Inflação mais baixa que a do ano passado, crescimento fraco e juro mais alto implicam uma combinação complicada para as contas públicas. Os ganhos expressivos oriundos da corrosão inflacionária dos gastos e da dívida registrados em 2021 não devem se repetir, assim como o crescimento da arrecadação. Já o juro real (acima da inflação) mais elevado empurra a dívida para cima. 

A triste verdade é que a melhora das contas públicas em 2021 foi, este sim,um fenômeno temporário. Os desafios quanto ao ajuste fiscal, portanto, permanecem, provavelmente ainda maiores por força das mudanças no cenário internacional. 

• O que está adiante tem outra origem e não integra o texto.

Lemma am_set_time_ok h e now :
  am_inv (h, e) ->
  if am_poll_crashes {| e with am_t_current := now |} then set_time h e now = Fail FBounds
  else am_good (h, e) (set_time h e now).
Proof.
  intros [Htx Hrx]. unfold set_time, am_RlcEntity, nr_rlc_entity_am_set_time. set (e1 := {| e with am_t_current := now |}).
  assert (Htx1 : am_tx_inv h e1 []) by by apply (am_tx_inv_core h e).
  assert (Hrx1 : am_rx_inv e1) by by apply (am_rx_inv_part e).
  pose proof (check_t_poll_ok h e1 Htx1) as H. destruct (am_poll_crashes e1); [by rewrite H|].
  destruct H as (h' & e2 & ev & -> & Htx2 & Hrx2). cbn [rbind].
  destruct (am_check_t_reassembly_ok e2) as (e3 & -> & Hrx3 & Heq); [by apply (am_rx_inv_part e1)|]. cbn [rbind].
  eexists (h', e3), ev. split; [done|]. split; [|done]. apply (am_tx_inv_part h' e2); [by rewrite Heq|done].
Qed.

(** ** Traces *)

Inductive am_op :=
| am_op_recv_pdu (buffer : bytes)
| am_op_generate (now : Z) (buffer : bytes) (size : Z)
| am_op_buffer_status (maxsize : Z)
| am_op_recv_sdu (now : Z) (buffer : bytes) (size sdu_id : Z)
| am_op_set_time (now : Z)
| am_op_discard (sdu_id : Z)
| am_op_reestablish
| am_op_get_stats (now : Z).

(** What the callers guarantee: buffers of the size they announce. *)
Definition am_op_ok (op : am_op) : Prop :=
  match op with
  | am_op_generate _ buffer size => size <= zlen buffer
  | am_op_recv_sdu _ buffer size _ => 0 < size <= zlen buffer
  | _ => True
  end.

Inductive am_out :=
| am_out_event (ev : event)
| am_out_pdu (pdu : bytes)
| am_out_status (b : nr_rlc_entity_buffer_status).

Definition am_state : Type := rlc_heap * nr_rlc_entity_am.

Definition am_step (st : am_state) (op : am_op) : res (am_state * list am_out) :=
  let '(h, e) := st in
  match op with
  | am_op_recv_pdu buffer => let* (h, e, ev) := recv_pdu h e buffer in Ok (h, e, map am_out_event ev)
  | am_op_generate now buffer size =>
      let* (h, e, buf, ret) := generate_pdu h e now buffer size in
      Ok (h, e, if 0 <? ret then [am_out_pdu (take (Z.to_nat ret) buf)] else [])
  | am_op_buffer_status maxsize => let* b := buffer_status e maxsize in Ok (h, e, [am_out_status b])
  | am_op_recv_sdu now buffer size id => let* (h, e) := recv_sdu h e now buffer size id in Ok (h, e, [])
  | am_op_set_time now => let* (h, e, ev) := set_time h e now in Ok (h, e, map am_out_event ev)
  | am_op_discard id => let* (h, e) := discard_sdu h e id in Ok (h, e, [])
  | am_op_reestablish => let* (h, e) := reestablishment h e in Ok (h, e, [])
  | am_op_get_stats now => let* (e, _) := nr_rlc_entity_am_get_stats h e now in Ok (h, e, [])
  end.

Fixpoint am_run (st : am_state) (ops : list am_op) : res (am_state * list am_out) :=
  match ops with
  | [] => Ok (st, [])
  | op :: ops' =>
      let* (st1, out1) := am_step st op in
      let* (st2, out2) := am_run st1 ops' in
      Ok (st2, out1 ++ out2)
  end.

(** A peer does not acknowledge an SDU of which a part was not sent yet. *)
Definition am_honest_pdu (st : am_state) (buffer : bytes) : bool :=
  let '(h, e) := st in
  negb (is_control buffer) ||
  match read_control_header get_bits_R e (nr_rlc_pdu_decoder_init buffer (zlen buffer)) with
  | Ok (Some (_, ack_sn, _, _)) =>
      match sl_list (am_tx e) with
      | seg :: _ => negb ((0 <=? sn_of h seg) && (ack_sn =? am_tx_next e))
      | [] => true
      end
  | _ => true
  end.
(* ===== verification/SliceDec.v ===== *)
(** The plain decoder of the slice service model
    (flexric/src/sm/slice_sm/dec/slice_dec_plain.c), and the round trips with
    the encoder of SliceEnc.

    A reader never looks at the end of the message: a field outside of the
    array is a read out of bounds ([FBounds]); only the last line of the
    message decoders compares the cursor with [len]. *)

From S2P Require Import Prelude SmCodec SliceData SliceEnc.

(** ** Readers *)

Definition fill_static (buf : bytes) (it : Z) : res (static_slice_t * Z) :=
  let* high := get 4 buf it in
  let* low := get 4 buf (it + 4) in
  Ok ({| pos_low := low; pos_high := high |}, 4 + 4).

Definition fill_rate (buf : bytes) (it : Z) : res (nvs_rate_t * Z) :=
  let* reference := get 4 buf it in
  let* required := get 4 buf (it + 4) in
  Ok ({| mbps_required := required; mbps_reference := reference |}, 4 + 4).

Definition fill_capacity (buf : bytes) (it : Z) : res (nvs_capacity_t * Z) :=
  let* pct := get 4 buf it in
  Ok ({| nvs_pct_reserved := pct |}, 4).

Definition fill_nvs (buf : bytes) (it : Z) : res (nvs_slice_t * Z) :=
  let* conf := get 4 buf it in
  let it := it + 4 in
  let sz := 4 in
  if conf =? SLICE_SM_NVS_V0_RATE then let* (r, n) := fill_rate buf it in Ok (nvs_rate r, sz + n)
  else if conf =? SLICE_SM_NVS_V0_CAPACITY then let* (c, n) := fill_capacity buf it in Ok (nvs_capacity c, sz + n)
  else Fail FExit.

Definition fill_on_demand (buf : bytes) (it : Z) : res (scn19_on_demand_t * Z) :=
  let* delta := get 4 buf it in
  let* pct := get 4 buf (it + 4) in
  let* t := get 4 buf (it + 4 + 4) in
  Ok ({| pct_reserved := pct; log_delta := delta; tau := t |}, 4 + 4 + 4).
(* ===== verification/TcDec.v ===== *)
(** The plain decoder of the traffic-control service model
    (flexric/src/sm/tc_sm/dec/tc_dec_plain.c), what it accepts, and the round
    trips with the encoder of TcEnc.

    The structs that it fills in start as zeros: a member that is not sent is
    0. *)

From S2P Require Import Prelude SmCodec SmStruct SmMonad TcData TcEnc.

(** ** Readers of the indication message *)

Definition tc_dec_sch_rr : reader Z := r_ret 0.

(** One [memcpy] for the array. *)
Definition tc_dec_sch_prio : reader (list Z) :=
  let! len_q_prio := r_u32 in
  r_list r_u32 (Z.to_nat len_q_prio).

Definition tc_dec_sch : reader tc_sch_t :=
  let! type := r_u32 in
  if type =? TC_SCHED_RR then let! rr := tc_dec_sch_rr in r_ret (sch_rr rr)
  else if type =? TC_SCHED_PRIO then let! prio := tc_dec_sch_prio in r_ret (sch_prio prio)
  else r_stop.

Definition tc_dec_mtr : reader tc_mtr_t :=
  let! bnd := r_u32 in
  let! window := r_u32 in
  r_ret {| time_window_ms := window; bnd_flt := bnd |}.

Definition tc_dec_pcr : reader tc_pcr_t :=
  let! type := r_u32 in
  let! id := r_u32 in
  let! mtr := tc_dec_mtr in
  r_ret {| pcr_type := type; pcr_id := id; pcr_mtr := mtr |}.

Definition tc_dec_cls_rr : reader Z := r_u32.

Definition tc_dec_cls_osi : reader (list tc_cls_osi_filter_t) :=
  let! len := r_u32 in
  r_list get_obj (Z.to_nat len).

Definition tc_dec_cls_sto : reader Z := r_u32.

Definition tc_dec_cls : reader tc_cls_t :=
  let! type := r_u32 in
  if type =? TC_CLS_RR then let! rr := tc_dec_cls_rr in r_ret (cls_rr rr)
  else if type =? TC_CLS_OSI then let! osi := tc_dec_cls_osi in r_ret (cls_osi osi)
  else if type =? TC_CLS_STO then let! sto := tc_dec_cls_sto in r_ret (cls_sto sto)
  else r_stop.

Definition tc_dec_shp : reader tc_shp_t :=
  let! id := r_u32 in
  let! active := r_u32 in
  let! max_rate_kbps := r_u32 in
  let! mtr := tc_dec_mtr in
  r_ret {| shp_id := id; shp_active := active; shp_max_rate_kbps := max_rate_kbps; shp_mtr := mtr |}.

Definition tc_dec_drp : reader Z := r_u32.
Definition tc_dec_mrk : reader Z := r_u32.

Definition tc_dec_plc : reader tc_plc_t :=
  let! id := r_u32 in
  let! mtr := tc_dec_mtr in
  let! drp := tc_dec_drp in
  let! mrk := tc_dec_mrk in
  let! max_rate_kbps := r_u32 in
  let! active := r_u32 in
  let! dst_id := r_u32 in
  let! dev_id := r_u32 in
  r_ret {| plc_id := id; plc_mtr := mtr; plc_drp := drp; plc_mrk := mrk; plc_max_rate_kbps := max_rate_kbps;
           plc_active := active; plc_dst_id := dst_id; plc_dev_id := dev_id |}.

Definition tc_dec_q_fifo : reader tc_queue_stats_t :=
  let! b := r_u32 in
  let! pkts := r_u32 in
  let! bytes_fwd := r_u32 in
  let! pkts_fwd := r_u32 in
  let! drp := tc_dec_drp in
  let! avg_sojourn_time := r_u32 in
  let! last_sojourn_time := r_i64 in
  r_ret (mk_queue_stats b pkts bytes_fwd pkts_fwd drp avg_sojourn_time last_sojourn_time).

Definition tc_dec_q_codel : reader tc_queue_stats_t :=
  let! b := r_u32 in
  let! pkts := r_u32 in
  let! bytes_fwd := r_u32 in
  let! pkts_fwd := r_u32 in
  let! drp := tc_dec_drp in
  let! avg_sojourn_time := r_u32 in
  let! last_sojourn_time := r_i64 in
  r_ret (mk_queue_stats b pkts bytes_fwd pkts_fwd drp avg_sojourn_time last_sojourn_time).

Definition tc_dec_q_ecn_codel : reader tc_queue_stats_t :=
  let! b := r_u32 in
  let! pkts := r_u32 in
  let! bytes_fwd := r_u32 in
  let! pkts_fwd := r_u32 in
  let! mrk := tc_dec_mrk in
  let! avg_sojourn_time := r_u32 in
  let! last_sojourn_time := r_i64 in
  r_ret (mk_queue_stats b pkts bytes_fwd pkts_fwd mrk avg_sojourn_time last_sojourn_time).

Definition tc_dec_q : reader tc_queue_t :=
  let! type := r_u32 in
  if type =? TC_QUEUE_FIFO then let! s := tc_dec_q_fifo in r_ret (mk_queue 0 (queue_fifo s))
  else if type =? TC_QUEUE_CODEL then let! s := tc_dec_q_codel in r_ret (mk_queue 0 (queue_codel s))
  else if type =? TC_QUEUE_ECN_CODEL then let! s := tc_dec_q_ecn_codel in r_ret (mk_queue 0 (queue_ecn s))
  else r_stop.

(** The body of the loop of [tc_dec_ind_msg_plain]. *)
Definition tc_dec_flow : reader tc_flow_t :=
  let! shp := tc_dec_shp in
  let! _ := r_inside in
  let! plc := tc_dec_plc in
  let! _ := r_inside in
  let! q := tc_dec_q in
  let! _ := r_inside in
  r_ret (mk_flow shp plc q).

Definition tc_dec_ind : reader tc_ind_msg_t :=
  let! sch := tc_dec_sch in
  let! _ := r_inside in
  let! pcr := tc_dec_pcr in
  let! _ := r_inside in
  let! cls := tc_dec_cls in
  let! _ := r_inside in
  let! len_q := r_u32 in
  let! _ := r_inside in
  let! flows := r_list tc_dec_flow (Z.to_nat len_q) in
  let! tstamp := r_i64 in
  r_ret {| tc_sch := sch; tc_pcr := pcr; tc_cls := cls; tc_flows := flows; tc_tstamp := tstamp |}.

(** ** Readers of the control message *)

Definition dec_tc_add_ctrl_payload_cls_rr : reader Z := r_u32.

Definition dec_tc_add_ctrl_payload_cls_osi : reader tc_add_cls_osi_t :=
  let! src := r_i64 in
  let! dst := r_i64 in
  let! sport := r_i32 in
  let! dport := r_i32 in
  let! proto := r_i32 in
  let! queue := r_i32 in
  r_ret (mk_add_osi (mk_l3 src dst) (mk_l4 sport dport proto) 0 queue).

Definition dec_tc_add_ctrl_payload_cls_sto : reader Z := r_u32.

Definition dec_tc_add_ctrl_payload_cls : reader tc_add_ctrl_cls_t :=
  let! type := r_u32 in
  if type =? TC_CLS_RR then let! rr := dec_tc_add_ctrl_payload_cls_rr in r_ret (cls_rr rr)
  else if type =? TC_CLS_OSI then let! osi := dec_tc_add_ctrl_payload_cls_osi in r_ret (cls_osi osi)
  else if type =? TC_CLS_STO then let! sto := dec_tc_add_ctrl_payload_cls_sto in r_ret (cls_sto sto)
  else r_stop.

Definition dec_tc_del_ctrl_payload_cls_rr : reader Z := r_u32.
Definition dec_tc_del_ctrl_payload_cls_osi : reader Z := r_u32.
Definition dec_tc_del_ctrl_payload_cls_sto : reader Z := r_u32.

Definition dec_tc_del_ctrl_payload_cls : reader tc_del_ctrl_cls_t :=
  let! type := r_u32 in
  if type =? TC_CLS_RR then let! rr := dec_tc_del_ctrl_payload_cls_rr in r_ret (cls_rr rr)
  else if type =? TC_CLS_OSI then let! osi := dec_tc_del_ctrl_payload_cls_osi in r_ret (cls_osi osi)
  else if type =? TC_CLS_STO then let! sto := dec_tc_del_ctrl_payload_cls_sto in r_ret (cls_sto sto)
  else r_stop.

Definition dec_tc_mod_ctrl_payload_cls_rr : reader Z := r_u32.
Definition dec_tc_mod_ctrl_payload_cls_osi : reader tc_cls_osi_filter_t := get_obj.
Definition dec_tc_mod_ctrl_payload_cls_sto : reader Z := r_u32.

Definition dec_tc_mod_ctrl_payload_cls : reader tc_mod_ctrl_cls_t :=
  let! type := r_u32 in
  if type =? TC_CLS_RR then let! rr := dec_tc_mod_ctrl_payload_cls_rr in r_ret (cls_rr rr)
  else if type =? TC_CLS_OSI then let! osi := dec_tc_mod_ctrl_payload_cls_osi in r_ret (cls_osi osi)
  else if type =? TC_CLS_STO then let! sto := dec_tc_mod_ctrl_payload_cls_sto in r_ret (cls_sto sto)
  else r_stop.

Definition dec_tc_ctrl_payload_cls : reader tc_ctrl_cls_t :=
  let! act := r_u32 in
  if act =? TC_CTRL_ACTION_SM_V0_ADD then let! a := dec_tc_add_ctrl_payload_cls in r_ret (act_add a)
  else if act =? TC_CTRL_ACTION_SM_V0_DEL then let! d := dec_tc_del_ctrl_payload_cls in r_ret (act_del d)
  else if act =? TC_CTRL_ACTION_SM_V0_MOD then let! m := dec_tc_mod_ctrl_payload_cls in r_ret (act_mod m)
  else r_stop.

Por si só, trata-se de cenário negativo para a moeda nacional, ainda mais em contexto de fortalecimento global do dólar. 

O cenário político, porém, contribui para agravar o problema. 

Muito embora seja ainda cedo demais para atribuirmos às pesquisas eleitorais um peso considerável, elas apontam uma vitória do ex-presidente Lula, talvez em segundo turno contra o presidente Bolsonaro. 

Entendo que ambos não apresentam projetos para corrigir nosso problema de contas públicas; pelo contrário. Agravando a questão, o ex-presidente, ou pelo menos seu entorno mais próximo, apontam para reversão de reformas conquistadas nos últimos anos, cujo exemplo mais saliente é a modesta alteração das regras trabalhistas aprovada em 2017. 

O risco político implica, portanto, revisão dos preços de ativos nacionais em geral, incluindo no pacote a Bolsa, o real e os títulos públicos. 

A melhora do cenário depende, assim, fundamentalmente de alterações na atual configuração eleitoral, de preferência com o aparecimento de alguma corrente que abrace a agenda de consolidação fiscal e, simultaneamente, tenha (ou aparente ter) musculatura política para desafiar os atuais favoritos. Sem isto, será muito difícil esperar uma melhora consistente dos mercados brasileiros. 

1 Graduado em Administração pela FGV-SP e em Economia pela USP, mestre em Economia pela USP, doutor em Economia pela Universidade da Califórnia em Berkeley. Em 2003 Schwartsman sucedeu a Beny Parnes na Diretoria de Assuntos Internacionais do Banco Central do Brasil, onde permaneceu até 2006. Entre 2006 e 2008, foi economista-chefe para a América Latina do ABN Amro, e de 2008 a 2011 ocupou o mesmo cargo no Grupo Santander Brasil. Atualmente, além de ser sócio-diretor da Schwartsman & Associados Consultoria Econômica, escreve uma coluna semanal para o InfoMoney, além de uma participação semanal na rádio CBN.